DATA SECTION →
++++++++++++++++++++
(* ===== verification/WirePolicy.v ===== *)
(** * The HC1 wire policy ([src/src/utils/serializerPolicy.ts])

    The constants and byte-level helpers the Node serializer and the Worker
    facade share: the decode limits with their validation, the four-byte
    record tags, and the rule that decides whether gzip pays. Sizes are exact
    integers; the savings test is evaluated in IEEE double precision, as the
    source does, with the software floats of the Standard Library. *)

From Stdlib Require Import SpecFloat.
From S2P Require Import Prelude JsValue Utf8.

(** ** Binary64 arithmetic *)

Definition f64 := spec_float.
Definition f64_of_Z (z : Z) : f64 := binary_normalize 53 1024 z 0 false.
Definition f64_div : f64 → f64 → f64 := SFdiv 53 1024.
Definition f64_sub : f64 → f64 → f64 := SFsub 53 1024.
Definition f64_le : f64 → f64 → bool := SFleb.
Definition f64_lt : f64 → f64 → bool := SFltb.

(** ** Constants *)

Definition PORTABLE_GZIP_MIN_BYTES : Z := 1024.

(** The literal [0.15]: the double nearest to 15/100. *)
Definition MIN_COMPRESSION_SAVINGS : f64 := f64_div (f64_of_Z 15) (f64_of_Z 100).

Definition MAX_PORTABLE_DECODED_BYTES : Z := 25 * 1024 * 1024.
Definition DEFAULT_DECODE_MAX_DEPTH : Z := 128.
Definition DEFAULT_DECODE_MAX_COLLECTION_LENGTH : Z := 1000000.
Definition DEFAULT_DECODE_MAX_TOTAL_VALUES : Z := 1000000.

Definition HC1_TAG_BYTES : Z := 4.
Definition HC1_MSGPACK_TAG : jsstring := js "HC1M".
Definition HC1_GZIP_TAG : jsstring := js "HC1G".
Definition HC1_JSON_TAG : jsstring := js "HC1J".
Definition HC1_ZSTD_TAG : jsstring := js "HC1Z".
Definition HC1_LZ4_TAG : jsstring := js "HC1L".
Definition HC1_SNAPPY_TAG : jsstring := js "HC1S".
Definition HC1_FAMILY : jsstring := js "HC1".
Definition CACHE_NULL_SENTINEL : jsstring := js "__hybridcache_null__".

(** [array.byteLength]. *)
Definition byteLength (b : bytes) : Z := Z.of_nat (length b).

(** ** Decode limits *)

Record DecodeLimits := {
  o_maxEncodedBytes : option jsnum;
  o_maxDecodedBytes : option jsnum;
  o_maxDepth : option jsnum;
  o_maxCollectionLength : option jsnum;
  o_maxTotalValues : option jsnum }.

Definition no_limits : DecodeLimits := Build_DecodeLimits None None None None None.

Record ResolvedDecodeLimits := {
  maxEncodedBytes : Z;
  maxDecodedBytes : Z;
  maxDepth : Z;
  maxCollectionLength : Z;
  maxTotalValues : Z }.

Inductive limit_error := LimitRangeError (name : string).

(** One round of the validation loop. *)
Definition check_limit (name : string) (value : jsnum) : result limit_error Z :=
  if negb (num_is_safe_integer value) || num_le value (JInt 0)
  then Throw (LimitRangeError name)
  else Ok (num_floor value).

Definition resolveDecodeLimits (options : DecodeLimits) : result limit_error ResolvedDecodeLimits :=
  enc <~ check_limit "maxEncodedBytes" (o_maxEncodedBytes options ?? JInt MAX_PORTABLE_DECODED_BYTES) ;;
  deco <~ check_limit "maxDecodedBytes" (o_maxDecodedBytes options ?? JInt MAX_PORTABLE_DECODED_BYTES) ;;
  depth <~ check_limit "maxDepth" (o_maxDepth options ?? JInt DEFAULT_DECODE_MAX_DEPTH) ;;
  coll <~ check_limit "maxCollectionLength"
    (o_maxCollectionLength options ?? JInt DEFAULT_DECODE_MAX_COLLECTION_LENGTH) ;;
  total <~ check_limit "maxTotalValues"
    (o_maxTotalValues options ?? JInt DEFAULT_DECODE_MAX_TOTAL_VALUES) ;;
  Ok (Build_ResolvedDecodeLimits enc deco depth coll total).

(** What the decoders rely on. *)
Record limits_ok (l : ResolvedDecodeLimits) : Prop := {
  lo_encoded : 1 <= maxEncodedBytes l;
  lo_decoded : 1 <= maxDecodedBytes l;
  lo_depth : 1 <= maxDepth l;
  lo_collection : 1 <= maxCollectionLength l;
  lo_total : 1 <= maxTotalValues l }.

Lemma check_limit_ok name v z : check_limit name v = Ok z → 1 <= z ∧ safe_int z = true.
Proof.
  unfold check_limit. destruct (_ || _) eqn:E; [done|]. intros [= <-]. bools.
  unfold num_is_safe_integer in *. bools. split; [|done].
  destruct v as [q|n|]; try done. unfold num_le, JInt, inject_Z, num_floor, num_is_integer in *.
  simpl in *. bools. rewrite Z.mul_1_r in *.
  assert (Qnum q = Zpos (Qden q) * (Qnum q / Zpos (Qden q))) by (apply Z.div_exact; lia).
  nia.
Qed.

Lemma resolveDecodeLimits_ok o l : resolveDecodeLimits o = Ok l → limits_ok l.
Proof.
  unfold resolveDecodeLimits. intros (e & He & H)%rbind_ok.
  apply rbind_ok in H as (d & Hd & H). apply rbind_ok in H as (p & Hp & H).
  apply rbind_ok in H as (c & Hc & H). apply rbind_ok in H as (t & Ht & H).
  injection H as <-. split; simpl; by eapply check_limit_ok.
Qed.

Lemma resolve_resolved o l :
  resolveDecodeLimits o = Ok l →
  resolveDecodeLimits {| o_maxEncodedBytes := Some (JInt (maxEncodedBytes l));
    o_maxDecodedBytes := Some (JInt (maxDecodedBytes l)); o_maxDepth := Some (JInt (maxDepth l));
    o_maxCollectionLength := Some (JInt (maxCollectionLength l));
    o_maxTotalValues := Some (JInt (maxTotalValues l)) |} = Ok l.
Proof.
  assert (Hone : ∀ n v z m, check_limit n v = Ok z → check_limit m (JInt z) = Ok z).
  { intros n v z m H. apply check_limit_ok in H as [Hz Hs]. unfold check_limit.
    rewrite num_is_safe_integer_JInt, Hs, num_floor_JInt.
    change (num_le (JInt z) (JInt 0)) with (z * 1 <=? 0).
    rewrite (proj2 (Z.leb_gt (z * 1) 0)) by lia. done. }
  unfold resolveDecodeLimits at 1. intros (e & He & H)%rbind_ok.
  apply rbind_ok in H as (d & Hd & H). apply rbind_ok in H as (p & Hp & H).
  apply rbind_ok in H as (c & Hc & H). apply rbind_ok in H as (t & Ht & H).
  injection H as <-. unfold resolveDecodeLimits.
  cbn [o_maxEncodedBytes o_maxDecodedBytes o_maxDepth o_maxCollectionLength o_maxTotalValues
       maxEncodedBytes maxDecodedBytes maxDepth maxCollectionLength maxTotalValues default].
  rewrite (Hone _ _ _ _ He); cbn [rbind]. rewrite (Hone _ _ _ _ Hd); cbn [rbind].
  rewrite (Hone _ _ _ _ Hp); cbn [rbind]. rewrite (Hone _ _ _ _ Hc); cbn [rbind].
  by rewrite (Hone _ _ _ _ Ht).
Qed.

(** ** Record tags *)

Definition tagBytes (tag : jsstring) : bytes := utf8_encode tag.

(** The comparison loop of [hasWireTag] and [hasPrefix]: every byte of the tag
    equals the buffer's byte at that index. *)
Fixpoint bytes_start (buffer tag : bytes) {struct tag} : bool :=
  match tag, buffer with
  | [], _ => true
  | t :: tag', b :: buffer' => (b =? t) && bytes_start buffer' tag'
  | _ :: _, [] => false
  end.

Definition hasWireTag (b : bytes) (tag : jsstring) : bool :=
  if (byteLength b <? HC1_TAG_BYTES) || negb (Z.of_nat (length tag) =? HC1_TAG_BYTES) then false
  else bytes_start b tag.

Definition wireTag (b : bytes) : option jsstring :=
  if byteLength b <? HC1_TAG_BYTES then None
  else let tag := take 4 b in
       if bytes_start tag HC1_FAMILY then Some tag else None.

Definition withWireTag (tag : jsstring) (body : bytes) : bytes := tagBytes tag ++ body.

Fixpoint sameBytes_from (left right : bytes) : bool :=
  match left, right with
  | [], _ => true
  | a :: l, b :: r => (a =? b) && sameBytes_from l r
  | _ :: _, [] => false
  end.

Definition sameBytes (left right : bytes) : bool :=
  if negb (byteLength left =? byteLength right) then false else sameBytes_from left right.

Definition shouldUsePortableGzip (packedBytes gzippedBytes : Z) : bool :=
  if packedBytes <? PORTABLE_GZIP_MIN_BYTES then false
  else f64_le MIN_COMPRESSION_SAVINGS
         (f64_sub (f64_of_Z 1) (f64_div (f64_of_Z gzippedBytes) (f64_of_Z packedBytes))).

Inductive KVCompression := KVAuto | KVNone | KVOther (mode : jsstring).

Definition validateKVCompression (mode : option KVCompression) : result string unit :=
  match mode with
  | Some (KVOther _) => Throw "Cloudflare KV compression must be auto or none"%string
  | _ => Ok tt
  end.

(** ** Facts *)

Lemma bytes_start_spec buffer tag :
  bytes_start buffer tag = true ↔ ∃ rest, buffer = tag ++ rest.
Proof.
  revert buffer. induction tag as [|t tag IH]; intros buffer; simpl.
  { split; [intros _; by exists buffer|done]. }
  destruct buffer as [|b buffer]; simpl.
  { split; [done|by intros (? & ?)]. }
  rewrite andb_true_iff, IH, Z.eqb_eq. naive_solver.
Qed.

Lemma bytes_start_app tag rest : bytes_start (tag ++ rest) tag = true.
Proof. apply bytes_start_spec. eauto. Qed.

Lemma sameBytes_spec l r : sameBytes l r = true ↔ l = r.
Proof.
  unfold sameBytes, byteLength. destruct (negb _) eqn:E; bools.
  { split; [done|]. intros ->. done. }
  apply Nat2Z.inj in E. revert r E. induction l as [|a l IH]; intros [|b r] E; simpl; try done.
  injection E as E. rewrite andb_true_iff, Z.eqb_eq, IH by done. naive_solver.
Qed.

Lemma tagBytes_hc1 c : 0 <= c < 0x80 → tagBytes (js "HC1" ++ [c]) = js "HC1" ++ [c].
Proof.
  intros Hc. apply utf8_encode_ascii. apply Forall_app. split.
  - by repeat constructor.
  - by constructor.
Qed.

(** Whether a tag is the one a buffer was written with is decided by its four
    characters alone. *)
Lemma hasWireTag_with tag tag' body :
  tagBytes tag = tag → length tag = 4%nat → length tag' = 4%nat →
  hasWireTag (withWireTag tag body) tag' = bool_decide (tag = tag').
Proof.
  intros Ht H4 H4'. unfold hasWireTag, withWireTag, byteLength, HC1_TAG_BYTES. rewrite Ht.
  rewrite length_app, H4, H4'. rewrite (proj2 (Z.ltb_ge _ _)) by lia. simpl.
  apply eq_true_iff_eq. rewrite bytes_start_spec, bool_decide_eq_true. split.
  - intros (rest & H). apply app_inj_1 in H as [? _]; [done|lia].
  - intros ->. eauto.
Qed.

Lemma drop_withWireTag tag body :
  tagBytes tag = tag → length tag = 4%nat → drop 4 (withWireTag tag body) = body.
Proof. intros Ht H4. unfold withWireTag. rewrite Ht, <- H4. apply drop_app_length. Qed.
++++++++++++++++++++
Above are the entries. Quote exactly the lines from the one bearing "else f64_le MIN_COMPRESSION_SAVINGS" through the one bearing "split; [done|]. intros".

PROBLEM SOLUTION →
  else f64_le MIN_COMPRESSION_SAVINGS
         (f64_sub (f64_of_Z 1) (f64_div (f64_of_Z gzippedBytes) (f64_of_Z packedBytes))).

Inductive KVCompression := KVAuto | KVNone | KVOther (mode : jsstring).

Definition validateKVCompression (mode : option KVCompression) : result string unit :=
  match mode with
  | Some (KVOther _) => Throw "Cloudflare KV compression must be auto or none"%string
  | _ => Ok tt
  end.

(** ** Facts *)

Lemma bytes_start_spec buffer tag :
  bytes_start buffer tag = true ↔ ∃ rest, buffer = tag ++ rest.
Proof.
  revert buffer. induction tag as [|t tag IH]; intros buffer; simpl.
  { split; [intros _; by exists buffer|done]. }
  destruct buffer as [|b buffer]; simpl.
  { split; [done|by intros (? & ?)]. }
  rewrite andb_true_iff, IH, Z.eqb_eq. naive_solver.
Qed.

Lemma bytes_start_app tag rest : bytes_start (tag ++ rest) tag = true.
Proof. apply bytes_start_spec. eauto. Qed.

Lemma sameBytes_spec l r : sameBytes l r = true ↔ l = r.
Proof.
  unfold sameBytes, byteLength. destruct (negb _) eqn:E; bools.
  { split; [done|]. intros ->. done. }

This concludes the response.